Could it be both? Either? Neither? We reached out to the FTC to get some info straight from the horse’s mouth.
For starters, it should be pointed out that the FTC can’t say one way or the other whether it is investigating the Facebook/Instagram deal. “The commission does not comment on investigations,” Mitch Katz, a public affairs spokesperson, told us. “You would need to check directly with the company.”
However, he did also note that as a matter of course, the FTC investigates all deals with a value greater than $68.2 million. That puts this $1 billion deal firmly into the investigating pile, then.
What next?

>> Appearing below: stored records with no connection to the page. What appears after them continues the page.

(** The predicates by depth: each is an arm's, or names nothing. *)
Lemma depths_ok (depths : list (nat * Predicate)) above0 :
  Forall (fun dp => dp.1 < length above0) depths ->
  let above := foldl (fun above '(depth, p) => <[depth := p]> above) above0 depths in
  length above = length above0 /\ forall l q, above !! l = Some q -> above0 !! l = Some q \/ (l, q) ∈ depths.
Proof.
  revert above0. induction depths as [|[d p] depths IH]; intros above0 Hd; simpl; [by split; [|left]|].
  apply Forall_cons in Hd as [Hd0 Hd]. simpl in Hd0. destruct (IH (<[d := p]> above0)) as [Hlen Hq].
  { eapply Forall_impl; [exact Hd|]. intros x. by rewrite length_insert. }
  rewrite length_insert in Hlen. split; [done|]. intros l q Hl. destruct (Hq l q Hl) as [Hi|Hi]; [|right; by apply list_elem_of_further].
  destruct (decide (l = d)) as [->|].
  - rewrite list_lookup_insert_eq in Hi by done. injection Hi as <-. right. apply list_elem_of_here.
  - rewrite list_lookup_insert_ne in Hi by done. by left.
Qed.

(** An arm pruned: what it loses, an arm of lesser depth names. *)
Definition Pruned (D : Domain) (t : Tiling) (depths : list (nat * Predicate)) (arm r : TileGuard) : Prop :=
  wfg D t r /\ forall rp c, typed D rp -> cell_of t c ->
    (names r rp c = true -> names arm rp c = true) /\
    (names arm rp c = true -> names r rp c = true \/
       exists d p l q, domain_at arm = Some (d, p) /\ l < d /\ (l, q) ∈ depths /\ names (wrap_guard l (GFunction (FDomain q))) rp c = true).

Lemma prune_ok D t depths above arm :
  wfg D t arm -> (forall l q, (l, q) ∈ depths -> wfg D t (wrap_guard l (GFunction (FDomain q)))) ->
  (forall d p, domain_at arm = Some (d, p) -> d < length above) ->
  (forall l q, above !! l = Some q -> q = PFalse \/ (l, q) ∈ depths) ->
  returns (fun n => match domain_at arm with
    | Some (S depth, p) =>
        o ← without_covered n p (take (S depth) above);
        match o with Some kept => with_domain arm kept | None => Some arm end
    | _ => Some arm
    end) (Pruned D t depths arm).
Proof.
  intros Hw Hdep Hlen Habove. assert (Hself : Pruned D t depths arm arm) by (split; [done|]; intros rp c _ _; split; [done|by left]).
  destruct (domain_at arm) as [[[|d] p]|] eqn:Ed; [by apply returns_const| |by apply returns_const].
  pose proof (domain_at_wrap _ _ _ Ed) as Earm. specialize (Hlen (S d) p eq_refl).
  pose proof Hw as Hw'. rewrite Earm in Hw'. apply wrap_at in Hw' as (D' & t' & Hat & Hp).
  destruct (domain_level D' t' p Hp) as (sh & Hq & Hwp & Hcell). pose proof (at_level_length _ _ _ _ _ Hat) as Hl'.
  assert (Hlook : forall l q, take (S d) above !! l = Some q -> l < S d /\ (q = PFalse \/ (l, q) ∈ depths)).
  { intros l q Hl. pose proof (lookup_lt_Some _ _ _ Hl) as Hlt. rewrite length_take in Hlt. split; [lia|].
    rewrite lookup_take_lt in Hl by lia. by apply Habove. }
  assert (Htk : length (take (S d) above) = S d) by (rewrite length_take; lia).
  eapply returns_bind; [apply (without_covered_ok sh D' p)|].
  - intros ->. simpl in Hl'. lia.
  - done.
  - rewrite Htk. lia.
  - intros l q Hl. rewrite Htk. destruct (Hlook l q Hl) as [Hlt [->|Hin]].
    + destruct (drop (S d - 1 - l) D') eqn:E; [|done]. apply (f_equal length) in E. rewrite length_drop in E. simpl in E. lia.
    + destruct (at_level_above D t (S d) l D' t' Hat Hlt) as (shl & Dl & tl & Hatl & Hdrop). rewrite Hdrop.
      pose proof (Hdep l q Hin) as (D2 & t2 & Hat2 & Hq2)%wrap_at. rewrite Hatl in Hat2. by injection Hat2 as <- <-.
  - intros [kept|] Hk; [|by apply returns_const]. destruct (Hk kept eq_refl) as [Hwk Hdk]. rewrite Earm, with_domain_wrap.
    apply returns_const. split; [apply wrap_at; exists D', t'; split; [done|by apply Hq]|]. intros rp c Hrp Hc.
    destruct (at_cell_ok D t rp c (S d) D' t' Hat Hrp Hc) as (rp' & c' & Hcl & Hrp' & Hc').
    destruct (Hcell c' Hc') as (k & c'' & -> & Hk'). rewrite !names_at, Hcl. simpl.
    destruct (Hdk k rp') as [K1 K2]; [by constructor|]. split; [done|]. intros Hn.
    destruct (covered_by (take (S d) above) rp') eqn:Ec; [right|left; by apply K2].
    unfold covered_by in Ec. apply existsb_true_iff in Ec as ([l q] & Hl%elem_of_imap_pair & Hdq). simpl in Hdq. rewrite Htk in Hdq.
    destruct (Hlook l q Hl) as [Hlt [->|Hin]]; [done|]. exists (S d), p, l, q. split; [rewrite Earm in Ed; exact Ed|]. split; [done|]. split; [done|].
    destruct (at_cell_above rp c (S d) l rp' _ Hcl Hlt) as (kl & rl & cl & Hat2 & Hdr). rewrite names_at, Hat2. simpl. by rewrite <- Hdr.
Qed.

(** Dropping empty arms, unless all are. *)
Lemma drop_empty D t (l : list TileGuard) :
  l <> [] -> Forall (wfg D t) l ->
  let r := if existsb (fun g => negb (guard_is_empty g)) l then List.filter (fun g => negb (guard_is_empty g)) l else take 1 l in
  r <> [] /\ Forall (wfg D t) r /\ forall rp c, typed D rp -> cell_of t c -> any_names r rp c = any_names l rp c.
Proof.
  intros Hne Hw. destruct (existsb _ l) eqn:E; simpl.
  - split; [|split].
    + apply existsb_true_iff in E as (g & Hg & He). intros Hn.
      assert (Hi : g ∈ List.filter (fun g => negb (guard_is_empty g)) l) by (apply list_elem_of_In, filter_In; by rewrite <- list_elem_of_In).
      rewrite Hn in Hi. by apply elem_of_nil in Hi.
    + apply Forall_forall. intros g Hg. apply list_elem_of_In, filter_In in Hg as [Hg _]. rewrite Forall_forall in Hw. by apply Hw, list_elem_of_In.
    + intros rp c Hrp Hc. unfold any_names. clear E Hne. induction Hw as [|g l Hg _ IH]; simpl; [done|].
      destruct (guard_is_empty g) eqn:Ee; simpl; rewrite IH; [|done]. by rewrite (empty_sound D t g).
  - destruct l as [|g l]; [done|]. simpl. rewrite take_0. apply Forall_cons in Hw as [Hg Hw]. split; [done|]. split; [by constructor|].
    intros rp c Hrp Hc. unfold any_names. simpl in *. apply orb_false_iff in E as [Eg E].
    assert (existsb (fun g => names g rp c) l = false) as ->; [|btauto]. apply existsb_false_iff, Forall_forall. intros h Hh.
    rewrite Forall_forall in Hw. apply (empty_sound D t); [by apply Hw| |done..]. apply existsb_false_iff in E. rewrite Forall_forall in E.
    specialize (E h Hh). by apply negb_false_iff in E.
Qed.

Once the FTC — or, for that matter, the Department of Justice, which also routinely investigates M&A deals — does initiate an investigation, it can last for up to 30 days and the merger cannot go ahead until that investigation is terminated. (By the way, although the FTC can’t say when it is investigating someone, it can publicly disclose when it has terminated that investigation. Go figure.)
If, when the preliminary investigation period of 30 days is up and the FTC has not yet come to a decision, it can ask for a second request. This doesn’t necessarily mean something suspicious is going on, Katz told me.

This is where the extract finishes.